I also endeavor to treat others with respect and be responsible in
my own life. As a teacher of anyone who wishes to learn, I try
to present in my classroom
an example to young people which will help them to grow up straight
and true. I like to think that as a teacher I am planting seeds
in the minds of my students
who may (or may not) choose to water and care for them until one
day they bloom into beautiful flowers. I have tried to present
what I have learned to my students
in the hope that they would find some of it useful. God knows they
will need all the tools they can get when they face the trials
adult life offers! I have invested
myself in hundreds of my students who will soon be adults in all walks of life,
and I think the ideal student/teacher relationship only slightly less sacred
than that between parent and child. It may be neither very dramatic nor sexy,
and my profession may not garner much respect (or wages) from the greater society,
but I bet I have done at least as much good as anyone who passes legislative
bills or brings about protest marches for a living.
      I carry the vocation of teacher in my soul and
feel fulfilled in my work. To identify the intersection of my career as an
English teacher and my personal beliefs is not difficult: my job is an extension
of my most intimate thoughts and convictions. Even though all my formal education
is in political science, I am an English teacher at heart. Even when I taught
other subjects, my passion has been in literature. How many times have I tried
to show the beauty or passion of a poem to a group of young people? I would
almost pay someone for the opportunity to continue doing so. At the same time,
teaching is the job I go to every day whether I want to or not and leave from
exhausted at the end of the day. Like in any job, I have my better and my worse
days. With a few notable exceptions, I have found it enjoyable and enriching
to work with young adults. I never wanted to teach in a university (as some
have urged me to try to do) because in high school, in my opinion, a teacher
makes a more profound influence: not only do you teach, but you exemplify a
pattern of interest in learning and thinking to young people at an absolutely
critical juncture in their lives - teenagers being like still unpolished stones
in need of some work before they go out into the world. As opposed to the more
rarefied atmosphere of the university professor, to live and teach among middle
and high school students is akin to drawing palpably close to "the savage heart
of life" (in the words of Clarice Lispector).

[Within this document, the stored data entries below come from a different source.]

(** * Oracle tracker: extraction, snapshot loading and state diffing

    A shallow embedding of [track_oracles_ts.py]: the tree walk that turns
    object literals into protocol records, the loop of [main] that merges the
    target files into one dataset, [load_snapshot], and [diff_states].

    Python values are modelled as follows.
    - [str] is a list of Unicode code points ([pystr]); comparison of two
      strings is the lexicographic order on code points, which is stdpp's
      [lexico] on [list N].
    - [dict] with string keys is a [gmap pystr _], [set] of strings a
      [gset pystr].
    - A syntax tree of the external parser is a [node]; the text a node
      spans is carried by the node itself. *)

From stdpp Require Import gmap sorting lexico list strings pretty.

#[local] Set Warnings "-clear-no-such-hyp".

(** ** Strings *)

Abbreviation pystr := (list N).

(** The Python string with the given ASCII characters. *)
Definition py (s : string) : pystr :=
  (λ c, Ascii.N_of_ascii c) <$> String.list_ascii_of_string s.

(** [bool(x)] for a string or a list: empty is false. *)
Definition truthy {A} (l : list A) : bool :=
  match l with [] => false | _ :: _ => true end.

(** [x or y] where [x] is a string or [None]. *)
Definition py_or (x y : option pystr) : option pystr :=
  match x with
  | Some (_ :: _) => x
  | _ => y
  end.

(** The code points [str.strip()] removes: those for which [str.isspace]
    holds. *)
Definition is_space (c : N) : bool :=
  ((9 <=? c) && (c <=? 13) || (28 <=? c) && (c <=? 32)
   || (c =? 133) || (c =? 160) || (c =? 5760)
   || (8192 <=? c) && (c <=? 8202)
   || (c =? 8232) || (c =? 8233) || (c =? 8239) || (c =? 8287)
   || (c =? 12288))%N.

Fixpoint lstrip (s : pystr) : pystr :=
  match s with
  | [] => []
  | c :: s' => if is_space c then lstrip s' else s
  end.
(** * Lua 5.5 core (annotated sources): a shallow embedding of the value
    representation, raw arithmetic, numeral conversion, UTF-8 escapes,
    the GC debt counter, the stack part of the C API and the string table,
    with the properties stated about them; then of the GC parameters,
    chunk identifiers, the formatting buffer, number printing and reading
    back, stack manipulation and lua_gc in the C API, the C-call counter
    and the list of CallInfo objects, with further properties of that
    code. *)

From Stdlib Require Import ZArith Lia Bool Ascii String SpecFloat.
From stdpp Require Import prelude gmap.

Local Open Scope Z_scope.

(** ** Errors raised through [L] (luaG_opinterror and friends long-jump). *)

Inductive result (A : Type) : Type :=
| Ret (a : A)
| Raise (msg : string).
Arguments Ret {A} a.
Arguments Raise {A} msg.

(** ** llimits.h / luaconf.h: integer types *)

Module Limits.

(** [lua_Integer] is [long long], [lua_Unsigned] its unsigned twin. *)
Definition NBITS : Z := 64.
Definition LUA_MAXINTEGER : Z := 2 ^ 63 - 1.
Definition LUA_MININTEGER : Z := - 2 ^ 63.
Definition MAX_UNSIGNED : Z := 2 ^ 64 - 1.

(** [#define l_castS2U(i) ((lua_Unsigned)(i))] *)
Definition l_castS2U (i : Z) : Z := i mod 2 ^ 64.

(** [#define l_castU2S(i) ((lua_Integer)(i))] *)
Definition l_castU2S (u : Z) : Z :=
  let u := u mod 2 ^ 64 in
  if u <? 2 ^ 63 then u else u - 2 ^ 64.

(** The [lua_Integer] that stands for [z] in two's complement: the
    value of the 64 low bits of [z], read as a signed number. *)
Definition wrap_int (z : Z) : Z := (z + 2 ^ 63) mod 2 ^ 64 - 2 ^ 63.

(** Arithmetic on [lua_Unsigned] wraps modulo 2^64. *)
Definition uadd (a b : Z) : Z := (a + b) mod 2 ^ 64.
Definition usub (a b : Z) : Z := (a - b) mod 2 ^ 64.
Definition umul (a b : Z) : Z := (a * b) mod 2 ^ 64.
(** [switch (v) { case t: body; break; ... default: d }]: the first case
    whose label equals [v] runs. *)
Fixpoint switch {A} (v : option json) (cases : list (RTMessageTypes * M A))
    (default : M A) : M A :=
  match cases with
  | [] => default
  | (t, body) :: rest =>
      if strict_equals v t then body else switch v rest default
  end.

(** [value.k = ...] needs a value that holds properties: an object, and an
    array is one.  On [null] the assignment throws, and so it does on a
    primitive value in strict code, which the body of a class is. *)
Definition holds_properties (value : json) : bool :=
  match value with
  | JObj _ | JArr _ => true
  | _ => false
  end.

Definition set_property_error (k : string) (value : json) : JsError :=
  match value with
  | JNull => TypeError ("Cannot set properties of null (setting '" +:+ k +:+ "')")
  | JBool b =>
      TypeError ("Cannot create property '" +:+ k +:+ "' on boolean '" +:+
                 (if b then "true" else "false") +:+ "'")
  | JNum n =>
      TypeError ("Cannot create property '" +:+ k +:+ "' on number '" +:+
                 pretty n +:+ "'")
  | JStr str =>
      TypeError ("Cannot create property '" +:+ k +:+ "' on string '" +:+ str +:+ "'")
  | _ => TypeError ("Cannot create property '" +:+ k +:+ "'")
  end.
(** * Rockport: vehicle dynamics and performance calibration

    A shallow embedding of [carPhysics.js] (class [Car]) and of the
    calibration controller of [main.js] (class [CarVerificationManager]),
    followed by the properties of the design document that can be stated
    about them.

    Numbers.  JavaScript numbers are IEEE doubles.  They are modelled here
    as real numbers: the embedding describes the executions in which every
    intermediate value is finite and rounding is ignored.  A value that the
    code tests with [Number.isFinite] or coalesces with [??] is an
    [option R], [None] standing for null, undefined or a non-finite number.
    Integers that the code uses as indices or counters ([gearIndex],
    iteration counts) are [Z] or [nat].

    Exceptions.  The embedded code throws in one place: the [Car]
    constructor calls [driveType.toUpperCase()], which is a TypeError when
    a specification gives [driveType] a value that is not a string.
    [runCalibration] lets it through and [verifyAllCars] catches it. *)

From Stdlib Require Import Reals Lra Lia ZArith List Ascii String Bool.
From stdpp Require Import base option gmap strings.
Import ListNotations.

Local Open Scope R_scope.

(** ** JavaScript arithmetic *)

Module JS.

      Yet especially in my professional life, I have
often felt out of place in the United States. The American education establishment
in the twentieth century has come to look upon educators not so much as kindred
souls of Socrates on up trying to encourage others to search for truth, but
as agents of the State responsible for socializing their students into agreement
with what they see as the approved precepts of society. According to "progressive" educator
John Dewey:
I believe that
- the school is primarily a social institution.
- education, therefore, is a process of living and not a preparation for future
living.
- education is the fundamental method of social progress and reform.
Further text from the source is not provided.